Downloading NCBI Biological Data and Creating Custom Reports Using the Command Line
NCBI Faculty: Peter Cooper, PhD & Wayne Matten, PhD
Workshop Duration: 2 hours
Content Difficulty: Intermediate
Target Audience:
Workshop Description:
In this workshop you will learn to use both the EDirect suite and the Datasets CLI to download gene sequences, genome assemblies and their associated metadata, and create custom reports that cross reference biological features and sequence data.

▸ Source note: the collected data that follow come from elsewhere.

(* ===== verification/Production.v ===== *)
(** Coexistence of timed runs with production:
    [src/tools/bigcherry/jobs/production.py].

    A production claim is parsed, the claims make a snapshot, and the decision
    and the guard compare a set of target GPUs with it.  A set built in the
    code is a sorted list without repetitions. *)

From S2P Require Import Prelude.

Module Production.

Definition ProductionClaimError (msg : string) : exn := Exn "ProductionClaimError" msg.

Record ProductionClaim : Set := mkClaim { all_devices : bool; stable_device_ids : list string }.

Record ProductionSnapshot : Set := mkSnapshot {
  config_hash : string;
  potential_all : bool;
  potential_devices : list string;
  running_devices : list string;
  observed_devices : list string;
  ambiguities : list string;
}.

(** [fingerprint] *)
Definition fingerprint (sha256 : string -> string) (s : ProductionSnapshot) : string :=
  sha256 (String.concat "|"
    [config_hash s; if potential_all s then "all" else String.concat "," (potential_devices s);
     String.concat "," (running_devices s); String.concat "," (observed_devices s);
     String.concat "," (ambiguities s)]).

Inductive CoexistenceMode : Set := EXCLUSIVE_WINDOW | IDLE_ATTESTATION.

Record CoexistenceDecision : Set := mkDecision {
  cd_mode : CoexistenceMode; conflicting_devices : list string; cd_reason : string }.

Definition comma : Ascii.ascii := Ascii.ascii_of_nat 44.

(** The [uuid:] form. *)
Definition uuid_claim (parts : list string) : res ProductionClaim :=
  let ids := sorted_set (List.filter truthy (map (str_drop 5) parts)) in
  if negb (length ids =? length parts)%nat
  then Err (ProductionClaimError "UUID claim contains empty or duplicate IDs")
  else Ok (mkClaim false ids).

(** The fields of the [arch:] form after the first; the last count wins. *)
Definition claim_count (fields : list string) : res (option Z) :=
  foldR (fun (count : option Z) field =>
      if startswith "count=" field then
        n ← of_option (ProductionClaimError "invalid architecture claim count")
              (py_int (str_drop 6 field));
        Ok (Some n)
      else Err (ProductionClaimError ("unknown architecture claim field: " +:+ field)))
    fields None.

Definition arch_claim (text : string) (architecture_devices : option (gmap string (list string))) :
    res ProductionClaim :=
  let fields := split_on comma text in
  let arch := py_strip (str_drop 5 (List.hd "" fields)) in
  count ← claim_count (List.tl fields);
  let required := ProductionClaimError "architecture claim requires arch and positive count" in
  n ← of_option required count;
  if negb (truthy arch) || (n <? 1)%Z then Err required
  else
    devices ← of_option (ProductionClaimError ("no accepted inventory for production architecture " +:+ arch))
                (architecture_devices ≫= fun m => m !! arch);
    let candidates := sorted_set devices in
    if (Z.of_nat (length candidates) <? n)%Z then
      Err (ProductionClaimError ("production claim requests " +:+ show_Z n +:+ " " +:+ arch
             +:+ " GPUs but only " +:+ show_nat (length candidates) +:+ " accepted"))
    else Ok (mkClaim false candidates).

Definition parse_gpu_claim (raw : option string)
    (architecture_devices : option (gmap string (list string))) : res ProductionClaim :=
  match raw with
  | None => Err (ProductionClaimError "production GPU claim is missing")
  | Some raw =>
      if blank raw then Err (ProductionClaimError "production GPU claim is missing")
      else
        let text := py_strip raw in
        if String.eqb text "all" then Ok (mkClaim true [])
        else
          let parts := List.filter truthy (map py_strip (split_on comma text)) in
          if bool_decide (parts <> []) && forallb (startswith "uuid:") parts then uuid_claim parts
          else if startswith "arch:" text then arch_claim text architecture_devices
          else Err (ProductionClaimError ("unsupported production GPU claim: " +:+ py_repr raw))
  end.

(** The loop of [build_snapshot] over the claims from index [i]. *)
Fixpoint collect_claims (devices : gmap string (list string)) (i : nat) (claims : list (option string)) :
    bool * list string * list string :=
  match claims with
  | [] => (false, [], [])
  | raw :: rest =>
      let '(all, potential, ambiguous) := collect_claims devices (S i) rest in
      match parse_gpu_claim raw (Some devices) with
      | Ok c => (all_devices c || all, stable_device_ids c ++ potential, ambiguous)
      | Err e => (true, potential, ("claim[" +:+ show_nat i +:+ "]: " +:+ exn_message e) :: ambiguous)
      end
  end.

Definition build_snapshot (config : string) (claims : list (option string))
    (architecture_devices : gmap string (list string)) (running observed : list string) :
    ProductionSnapshot :=
  let '(all, potential, ambiguous) := collect_claims architecture_devices 0 claims in
  mkSnapshot config all (sorted_set potential) (sorted_set running) (sorted_set observed) ambiguous.

Definition intersect (l k : list string) : list string := List.filter (fun x => str_in x k) l.

Definition decide_coexistence (target_stable_ids : list string) (snapshot : ProductionSnapshot) :
    res CoexistenceDecision :=
  let target := sorted_set target_stable_ids in
  if bool_decide (target = []) then Err (ValueError "target stable device set is empty")
  else if potential_all snapshot || bool_decide (ambiguities snapshot <> []) then
    Ok (mkDecision EXCLUSIVE_WINDOW target "production device ownership is ambiguous/all-devices")
  else
    let conflict := sorted_set (intersect target (potential_devices snapshot)) in
    if bool_decide (conflict <> []) then
      Ok (mkDecision EXCLUSIVE_WINDOW conflict "target intersects configured production potential")
    else Ok (mkDecision IDLE_ATTESTATION [] "target is disjoint from configured production potential").

(** [snapshot_contaminated]: the reason, if there is one. *)
Definition snapshot_contaminated (baseline current : ProductionSnapshot)
    (target_stable_ids : list string) : bool * option string :=
  let hit devices := bool_decide (intersect target_stable_ids devices <> []) in
  if negb (String.eqb (config_hash current) (config_hash baseline)) then
    (true, Some "production configuration changed")
  else if negb (Bool.eqb (potential_all current) (potential_all baseline)) then
    (true, Some "production potential changed")
  else if negb (bool_decide (potential_devices current = potential_devices baseline)) then
    (true, Some "production device claim changed")
  else if bool_decide (ambiguities current <> []) then
    (true, Some "production ownership became ambiguous")
  else if hit (running_devices current) then
    (true, Some "production backend is running on a target GPU")
  else if hit (observed_devices current) then
    (true, Some "production process/VRAM usage observed on a target GPU")
  else (false, None).

(** ** What a snapshot says of its claims *)

(** The claim is understood, and is for other devices than [target]. *)
Definition harmless (devices : gmap string (list string)) (target : list string)
    (raw : option string) : Prop :=
  exists c, parse_gpu_claim raw (Some devices) = Ok c /\ all_devices c = false /\
    forall x, x ∈ target -> x ∉ stable_device_ids c.

Lemma collect_claims_spec devices i claims all potential ambiguous target :
  collect_claims devices i claims = (all, potential, ambiguous) ->
  (all = false /\ ambiguous = [] /\ (forall x, x ∈ target -> x ∉ potential))
  <-> Forall (harmless devices target) claims.
Proof.
  revert i all potential ambiguous.
  induction claims as [|raw claims IH]; intros i all potential ambiguous H; cbn [collect_claims] in H.
  { injection H as <- <- <-. split; [constructor|]. intros _. split_and!; [done|done|].
    intros x _ Hx. by apply elem_of_nil in Hx. }
  destruct (collect_claims devices (S i) claims) as [[all1 pot1] amb1] eqn:E.
  specialize (IH (S i) all1 pot1 amb1 E). rewrite Forall_cons, <- IH. unfold harmless.
  destruct (parse_gpu_claim raw (Some devices)) as [c|e]; injection H as <- <- <-.
  - rewrite orb_false_iff. setoid_rewrite elem_of_app. naive_solver.
  - naive_solver.
Qed.

Lemma intersect_nil l k : intersect l k = [] <-> forall x, x ∈ l -> x ∉ k.
Proof.
  unfold intersect. rewrite filterb_nil. split.
  - intros H x Hl Hk. specialize (H x Hl). apply str_in_true in Hk. congruence.
  - intros H x Hl. destruct (str_in x k) eqn:E; [|done]. apply str_in_true in E. by destruct (H x).
Qed.

Lemma sorted_set_nil l : sorted_set l = [] <-> l = [].
Proof.
  split; [|by intros ->]. intros H. destruct l as [|x l]; [done|].
  assert (x ∈ sorted_set (x :: l)) as Hx by (apply elem_of_sorted_set; left).
  rewrite H in Hx. by apply elem_of_nil in Hx.
Qed.

Lemma decide_idle target s d :
  decide_coexistence target s = Ok d ->
  (cd_mode d = IDLE_ATTESTATION <->
     potential_all s = false /\ ambiguities s = [] /\ forall x, x ∈ target -> x ∉ potential_devices s).
Proof.
  unfold decide_coexistence. case_bool_decide; [done|].
  destruct (potential_all s); simpl.
  { intros [= <-]. simpl. naive_solver. }
  case_bool_decide as Ha.
  { intros [= <-]. simpl. naive_solver. }
  assert ((forall x, x ∈ sorted_set target -> x ∉ potential_devices s)
          <-> (forall x, x ∈ target -> x ∉ potential_devices s)) as Heq
    by (setoid_rewrite elem_of_sorted_set; done).

  case_bool_decide as Hc; intros [= <-]; simpl; rewrite <- Heq, <- intersect_nil.
  - split; [done|]. intros (_ & _ & Hn). destruct Hc. by rewrite Hn.
  - apply (proj1 (sorted_set_nil _)) in Hc. split; [intros _; by split_and!|done].
Qed.

(** ** Theorems *)

(** C26 Timed runs coexist with production only when nothing can touch their
    GPUs: for a snapshot of any claims, the decision for a set of target
    GPUs is the idle attestation exactly when every single claim was
    understood and is for other devices - a missing, malformed or
    unsatisfiable claim always asks for an exclusive window - and in a window the
    listed devices are among the targets, at least one. And as long as the
    guard reports no contamination, the decision stands and no production
    process is on a target GPU. *)
Theorem coexistence_fail_closed config claims devices running observed target d current :
  let baseline := build_snapshot config claims devices running observed in
  decide_coexistence target baseline = Ok d ->
  (cd_mode d = IDLE_ATTESTATION <-> Forall (harmless devices target) claims) /\
  (cd_mode d = EXCLUSIVE_WINDOW ->
     conflicting_devices d <> [] /\ forall x, x ∈ conflicting_devices d -> x ∈ target) /\
  (cd_mode d = IDLE_ATTESTATION ->
     (snapshot_contaminated baseline current target).1 = false ->
     decide_coexistence target current = Ok d /\
     forall x, x ∈ target -> x ∉ running_devices current /\ x ∉ observed_devices current).
Proof.
  intros baseline Hd. split_and!.
  - rewrite (decide_idle target baseline d Hd). unfold baseline, build_snapshot.
    destruct (collect_claims devices 0 claims) as [[all potential] ambiguous] eqn:E. simpl.
    setoid_rewrite elem_of_sorted_set. by eapply collect_claims_spec.
  - unfold decide_coexistence in Hd. case_bool_decide as Hnil; [done|].
    destruct (potential_all baseline || _); [|case_bool_decide as Hc]; injection Hd as <-; simpl; try done.
    + intros _. split; [done|]. intros x. by rewrite elem_of_sorted_set.
    + intros _. split; [done|]. intros x. rewrite elem_of_sorted_set. unfold intersect.
      rewrite elem_of_filterb, elem_of_sorted_set. by intros [].
  - intros Hidle Hclean. apply (decide_idle target baseline d Hd) in Hidle as (Hall & Hamb & Hdis).
    unfold snapshot_contaminated in Hclean.
    destruct (String.eqb _ _); simpl in Hclean; [|done].
    destruct (Bool.eqb _ _) eqn:Hpa in Hclean; simpl in Hclean; [|done]. apply eqb_prop in Hpa.
    case_bool_decide as Hpd; simpl in Hclean; [|done].
    case_bool_decide as Ha; [done|].
    case_bool_decide as Hr; [done|]. rewrite intersect_nil in Hr.
    case_bool_decide as Ho; [done|]. rewrite intersect_nil in Ho.
    split; [|by auto]. rewrite <- Hd. unfold decide_coexistence. by rewrite Hpa, Hpd, Ha, Hamb.
Qed.

(** ** Witnesses *)

Definition demo_devices : gmap string (list string) := <["gfx1100" := ["b"; "a"]]> ∅.

(** A field keeps the space in front of it, so this claim is not understood. *)
Example space_before_count :
  parse_gpu_claim (Some "arch:gfx1100, count=1") (Some demo_devices)
  = Err (ProductionClaimError "unknown architecture claim field:  count=1").
Proof. reflexivity. Qed.

Example arch_claims_all :
  parse_gpu_claim (Some "arch:gfx1100,count=1") (Some demo_devices) = Ok (mkClaim false ["a"; "b"]).
Proof. vm_compute. reflexivity. Qed.

Definition demo_snapshot : ProductionSnapshot :=
  build_snapshot "cfg" [Some "arch:gfx1100,count=1"; Some " uuid:c "] demo_devices [] ["z"].

Lemma coexistence_fail_closed_witness :
  decide_coexistence ["d"] demo_snapshot
  = Ok (mkDecision IDLE_ATTESTATION [] "target is disjoint from configured production potential") /\
  Forall (harmless demo_devices ["d"]) [Some "arch:gfx1100,count=1"; Some " uuid:c "].
Proof.
  split; [vm_compute; reflexivity|].
  apply (proj1 (proj1 (coexistence_fail_closed "cfg" [Some "arch:gfx1100,count=1"; Some " uuid:c "]
    demo_devices [] ["z"] ["d"]
    (mkDecision IDLE_ATTESTATION [] "target is disjoint from configured production potential")
    demo_snapshot ltac:(vm_compute; reflexivity)))).
  reflexivity.
Defined.

End Production.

In this workshop you will learn how to:
- Use the EDirect suite to search for and collect sequence and gene data data across NCBI databases
- Incorporate the the EDirect XML parser Xtract into workflows to create and format custom reports
- Use the Datasets CLI to access and download genome sequences and metadata in order to build custom databases
- Use the dataformat tool to generate reports from downloaded genome metadata to classify and filter genomes by biological criteria
- Incorporate these tools into workflows with other bioinformatic tools such as BLAST
If you are a command line novice and want to gain familiarity with command line while also using NCBI tools, please consider applying to the workshop on March 28th, 2023: An Introduction to Accessing NCBI Resources on the Command Line using EDirect for Biologists.
Data Access Technology: Jupyter Notebook, Command-line
NCBI Resources: Entrez Direct (EDirect), NCBI Datasets Command-line (CLI) tools
Last Reviewed: April 12, 2023